Hikikomori: colpa dei videogiochi? Sono l’effetto non la causa
In Italia sarebbero circa 60mila i ragazzi hikikomori che decidono di ritirarsi dalla vita sociale spinti dalla paura ad affrontare il mondo, per cui appare importante trasmettere loro un messaggio chiaro: chiudersi in casa, evitare la scuola o gli impegni, sottrarsi alle relazioni non è una vera soluzione: è solo una tregua momentanea al dolore.

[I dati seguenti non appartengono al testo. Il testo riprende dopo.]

Lemma wp_cell_remove s p id digest mode (Q : unit -> nodes -> Prop) X D : home s -> p ∈ cells op ->
  (s !! p = None \/ removable s p id digest mode -> Q tt (delete p s)) ->
  (forall e s', (s' = s \/ removable s p id digest mode /\ s' = delete p s) ->
     faulty \/ (s' = s /\ s !! p <> None /\ ~ removable s p id digest mode) -> X e s') ->
  (forall s', (s' = s \/ removable s p id digest mode /\ s' = delete p s) -> D s') ->
  wp (remove_at_exact_mode (handle p) id digest mode) Q X D s.
Proof using Hwf.
  intros Hh Hp HQ HX HD. destruct (cell_dirs s p Hh Hp) as (Hn & Hd & _). by apply wp_remove_exact_mode.
Qed.

Lemma wp_sync_home s (Q : unit -> nodes -> Prop) X D : home s ->
  Q tt s -> (faulty -> X (Os EIO) s) -> D s -> wp (sync_parent (target op)) Q X D s.
Proof using Hwf.
  intros Hh HQ HX HD. apply wp_bind, wp_cell_parent; [done|apply (proj1 cells_distinct)| |done|done].
  apply wp_fsync; auto.
Qed.

(** ** What the snapshots tell apart *)
Lemma orig_ok_cases : orig_ok -> (backup op = None /\ original op = None /\ before = None)
  \/ exists b id c m, backup op = Some b /\ original op = Some id /\ before = Some (Reg id c m)
       /\ len c <= u64_max.
Proof using Hwf.
  intros (r & Hr & Hm). destruct (wf_original _ _ _ Hwf) as (Hbo & _ & _).
  unfold matches_original, snapshot_matches in Hm. destruct r as [ [ [id c] m]|].
  - right. rewrite !andb_true_iff in Hm. destruct Hm as [ [Ho%bool_decide_eq_true _] _].
    destruct (proj2 Hbo) as [b Hb]; [by eexists|].
    unfold node_measure in Hr. repeat case_match; simplify_eq. bool_prop. by exists b, id, c, mode.
  - left. destruct (original op) eqn:Eo; [done|]. unfold node_measure in Hr. repeat case_match; simplify_eq.
    destruct (backup op); [|done]. destruct (proj1 Hbo); [by eexists|done].
Qed.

Vita.it riporta una inchiesta su questo fenomeno che appare sempre più in espansione, tanto che è uscito una piccola guida per i genitori al fine di offrire loro informazioni e strumenti utili per comprendere e affrontare il problema.
Ed essa è collegata all’Associazione A.M.A., un’organizzazione di volontariato nata a Trento che dal 1995 si occupa di promuovere il benessere delle persone attraverso l’attivazione di gruppi di auto mutuo aiuto e altre iniziative di mutualità.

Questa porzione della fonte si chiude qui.